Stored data
......
(* ===== verification/Outbox.v ===== *)
(** * The transactional outbox, [messaging.py], [workflows/relay.py], [worker.py]

    Business transactions emit events into the outbox table; the worker claims
    a batch under a lease, dispatches each event to the durable workflow runtime
    and marks it dispatched or to be retried with a growing delay, until
    [max_attempts] fail; failed events wait for an operator's replay.  Each
    function is one transaction: [FOR UPDATE SKIP LOCKED] makes concurrent claims
    act on disjoint rows, so that concurrent workers are interleavings of these
    transactions.  DBOS, which starts and wakes workflows, and the Feishu
    pipeline are the parameters of [WorkflowRuntime]. *)

From stdpp Require Import base gmap strings list relations.
From Stdlib Require Import ZArith Lia.
From S2P Require Import Prelude Python CPython Uuid Store Domain Policy Persistence Machine.

Open Scope Z_scope.
Open Scope orch_scope.
Open Scope machine_scope.

(** ** The table *)

Inductive OutboxStatus := OUTBOX_PENDING | OUTBOX_PROCESSING | OUTBOX_DISPATCHED | OUTBOX_FAILED.

#[export] Instance OutboxStatus_eq_dec : EqDecision OutboxStatus.
Proof. solve_decision. Defined.

Definition OutboxStatus_value (s : OutboxStatus) : string :=
  match s with
  | OUTBOX_PENDING => "pending" | OUTBOX_PROCESSING => "processing"
  | OUTBOX_DISPATCHED => "dispatched" | OUTBOX_FAILED => "failed"
  end.

Record OutboxEventRow := mkOutboxEventRow {
  oe_event_id : uuid;
  oe_event_type : string;
  oe_aggregate_id : string;
  oe_payload : pydict;
  oe_status : OutboxStatus;
  oe_attempts : Z;
  oe_next_attempt_at : option instant;
  oe_lease_until : option instant;
  oe_last_error : option string;
  oe_created_at : instant;
}.

Record OutboxReplayAuditRow := mkOutboxReplayAuditRow {
  oa_audit_id : uuid;
  oa_event_id : uuid;
  oa_actor_principal_id : string;
  oa_reason : string;
  oa_occurred_at : instant;
}.

Record OutboxDb := mkOutboxDb {
  ox_events : gmap uuid OutboxEventRow;
  ox_replays : gmap uuid OutboxReplayAuditRow;
}.

Definition empty_outbox : OutboxDb := mkOutboxDb ∅ ∅.

Definition set_events (db : OutboxDb) t : OutboxDb := mkOutboxDb t (ox_replays db).

Record OutboxEvent := mkOutboxEvent {
  ox_event_id : uuid;
  ox_event_type : string;
  ox_aggregate_id : string;
  ox_payload : pydict;
  ox_attempts : Z;
}.

Record ReplayedOutboxEvent := mkReplayedOutboxEvent {
  rp_event_id : uuid;
  rp_status : OutboxStatus;
  rp_attempts : Z;
  rp_audit_id : uuid;
}.

(** [text[:2000]] *)
Definition clip (s : string) : string := String.substring 0 2000 s.

(** The columns a transaction on the outbox writes. *)
Definition with_delivery (row : OutboxEventRow) (status : OutboxStatus) (attempts : Z)
    (next_attempt_at lease_until : option instant) (last_error : option string) : OutboxEventRow :=
  mkOutboxEventRow (oe_event_id row) (oe_event_type row) (oe_aggregate_id row) (oe_payload row)
    status attempts next_attempt_at lease_until last_error (oe_created_at row).

(** [order_by(created_at, event_id)] *)
Definition compare_created (a b : OutboxEventRow) : comparison :=
  cmp_then (Z.compare (oe_created_at a) (oe_created_at b)) (N.compare (oe_event_id a) (oe_event_id b)).

(** [select(...).where(P).order_by(...).limit(batch)] *)
Definition select_batch (P : OutboxEventRow -> bool) (batch : nat) (db : OutboxDb) : list OutboxEventRow :=
  take batch (sort_by compare_created (select_where P (ox_events db))).

(** The loop that writes the selected rows back. *)
Definition update_rows (f : OutboxEventRow -> OutboxEventRow) (rows : list OutboxEventRow) (db : OutboxDb)
  : OutboxDb :=
  set_events db (fold_left (fun t row => <[oe_event_id row := f row]> t) rows (ox_events db)).

(** ** Transactions *)

Definition emit_outbox (db : OutboxDb) (event_type aggregate_id : string) (payload : pydict)
    (event_id : uuid) (now : instant) : result OutboxDb :=
  let! t := db_add (ox_events db) event_id
    (mkOutboxEventRow event_id event_type aggregate_id payload OUTBOX_PENDING 0 None None None now) in
  Ok (set_events db t).

Definition lease_expired (now : instant) (row : OutboxEventRow) : bool :=
  bool_decide (oe_status row = OUTBOX_PROCESSING)
  && match oe_lease_until row with Some l => l <? now | None => false end.

Definition returned_to_pending (row : OutboxEventRow) : OutboxEventRow :=
  with_delivery row OUTBOX_PENDING (oe_attempts row) (oe_next_attempt_at row) None
    (Some "lease expired; returned to pending").

Definition recover_expired_leases (db : OutboxDb) (batch : nat) (now : instant) : nat * OutboxDb :=
  let rows := select_batch (lease_expired now) batch db in
  (length rows, update_rows returned_to_pending rows db).

Definition claimable (now : instant) (row : OutboxEventRow) : bool :=
  bool_decide (oe_status row = OUTBOX_PENDING)
  && match oe_next_attempt_at row with Some t => t <=? now | None => true end.

Definition leased (until : instant) (row : OutboxEventRow) : OutboxEventRow :=
  with_delivery row OUTBOX_PROCESSING (oe_attempts row) (oe_next_attempt_at row) (Some until)
    (oe_last_error row).

Definition event_of (row : OutboxEventRow) : OutboxEvent :=
  mkOutboxEvent (oe_event_id row) (oe_event_type row) (oe_aggregate_id row) (oe_payload row) (oe_attempts row).

(** A second is a million of the clock's microseconds. *)
Definition seconds (n : Z) : Z := n * 1000000.

Definition claim_outbox (db : OutboxDb) (batch : nat) (lease_seconds : Z) (now : instant)
  : list OutboxEvent * OutboxDb :=
  let rows := select_batch (claimable now) batch db in
  (event_of <$> rows, update_rows (leased (now + seconds lease_seconds)) rows db).

Definition mark_dispatched (db : OutboxDb) (event_id : uuid) : OutboxDb :=
  match ox_events db !! event_id with
  | None => db
  | Some row =>
      set_events db (<[event_id := with_delivery row OUTBOX_DISPATCHED (oe_attempts row)
                         (oe_next_attempt_at row) None None]> (ox_events db))
  end.

(** [min(60, 2 ** max(0, attempts - 1))] *)
Definition delay_seconds (attempts : Z) : Z := Z.min 60 (2 ^ Z.max 0 (attempts - 1)).

Definition retried (row : OutboxEventRow) (error : string) (max_attempts : Z) (now : instant) : OutboxEventRow :=
  let attempts := oe_attempts row + 1 in
  if max_attempts <=? attempts
  then with_delivery row OUTBOX_FAILED attempts None None (Some (clip error))
  else with_delivery row OUTBOX_PENDING attempts (Some (now + seconds (delay_seconds attempts))) None
         (Some (clip error)).

Definition mark_retry (db : OutboxDb) (event_id : uuid) (error : string) (max_attempts : Z) (now : instant)
  : bool * OutboxDb :=
  match ox_events db !! event_id with
  | None => (false, db)
  | Some row =>
      (max_attempts <=? oe_attempts row + 1,
       set_events db (<[event_id := retried row error max_attempts now]> (ox_events db)))
  end.

Definition replay_failed_outbox (db : OutboxDb) (event_id : uuid) (reason actor_principal_id : string)
    (audit_id : uuid) (now : instant) : result (ReplayedOutboxEvent * OutboxDb) :=
  refuse negb (nonempty (strip reason)) with ValueError saying "dead-letter replay requires a reason";;
  match ox_events db !! event_id with
  | None => raise OutboxEventNotFound "outbox event does not exist"
  | Some row =>
      refuse bool_decide (oe_status row <> OUTBOX_FAILED) with OutboxEventNotFailed
        saying ("only failed outbox events may be replayed; current status is "
                +:+ OutboxStatus_value (oe_status row));;
      let replay_reason := clip (strip reason) in
      let actor := if nonempty (strip actor_principal_id) then strip actor_principal_id
                   else "system:outbox-replay" in
      let! replays := db_add (ox_replays db) audit_id
        (mkOutboxReplayAuditRow audit_id (oe_event_id row) actor replay_reason now) in
      let row' := with_delivery row OUTBOX_PENDING 0 None None
                    (Some (clip ("dead-letter replay requested: " +:+ replay_reason))) in
      Ok (mkReplayedOutboxEvent (oe_event_id row) (oe_status row') (oe_attempts row') audit_id,
          mkOutboxDb (<[event_id := row']> (ox_events db)) replays)
  end.

(** [FailedOutboxEvent] has columns of the row; the rows stand for it. *)
Definition list_failed_outbox (db : OutboxDb) (limit : Z) : list OutboxEventRow :=
  take (Z.to_nat (Z.max 1 (Z.min limit 1000)))
    (sort_by (fun a b => compare_created b a)
       (select_where (fun r => bool_decide (oe_status r = OUTBOX_FAILED)) (ox_events db))).

(** ** The relay *)

Definition CASE_CHANGED_TOPIC : string := "case_changed".
Definition FEISHU_INTAKE_EVENT_TYPE : string := "intake.feishu.received".

Record WorkflowWakeAction := mkWorkflowWakeAction {
  wa_workflow_id : string;
  wa_topic : string;
  wa_message : pydict;
  wa_idempotency_key : string;
}.

Record FeishuInboxAction := mkFeishuInboxAction {
  fi_receipt_id : string;
  fi_payload : pydict;
  fi_idempotency_key : string;
}.

Inductive Workflow := onboarding_case_workflow | offboarding_case_workflow | meeting_commitment_case_workflow.

Section relay.
Context `{Platform}.

Definition plan_outbox_action (event : OutboxEvent) : result WorkflowWakeAction :=
  refuse bool_decide (ox_event_type event <> "workflow.case_changed") with ValueError
    saying ("no DBOS relay action for event type '" +:+ ox_event_type event +:+ "'");;
  let case_id := py_str (py_or (dict_get (ox_payload event) "case_id") (VStr (ox_aggregate_id event))) in
  refuse negb (nonempty case_id) with ValueError saying "workflow.case_changed requires case_id";;
  Ok (mkWorkflowWakeAction case_id CASE_CHANGED_TOPIC
        (dict_merge (ox_payload event) [("event_id", VStr (uuid_str (ox_event_id event)))])
        (uuid_str (ox_event_id event))).

Definition plan_feishu_inbox_action (event : OutboxEvent) : result FeishuInboxAction :=
  refuse bool_decide (ox_event_type event <> FEISHU_INTAKE_EVENT_TYPE) with ValueError
    saying ("no Feishu intake action for event type '" +:+ ox_event_type event +:+ "'");;
  refuse existsb (fun field => negb (nonempty (strip (py_str (py_or (dict_get (ox_payload event) field)
                                                                 (VStr ""))))))
           ["event_id"; "tenant_ref"; "message_id"; "sender_external_subject"]
    with ValueError saying "Feishu intake event is missing provider identity metadata";;
  Ok (mkFeishuInboxAction (uuid_str (ox_event_id event)) (ox_payload event) (uuid_str (ox_event_id event))).

Definition workflow_for (case_kind : string) : option Workflow :=
  if bool_decide (case_kind = "employee-onboarding") then Some onboarding_case_workflow
  else if bool_decide (case_kind = "employee-offboarding") then Some offboarding_case_workflow
  else if bool_decide (case_kind = "procurement-request") then Some onboarding_case_workflow
  else if bool_decide (case_kind = "invoice-ap-preparation") then Some onboarding_case_workflow
  else if bool_decide (case_kind = "expense-reimbursement") then Some onboarding_case_workflow
  else if bool_decide (case_kind = "meeting-commitment") then Some meeting_commitment_case_workflow
  else None.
......
**PROBLEM DETAILS:** Your job is to copy out every line from the records above that has the word "writes".

**EXPECTED ANSWER:**
(** The columns a transaction on the outbox writes. *)
(** The loop that writes the selected rows back. *)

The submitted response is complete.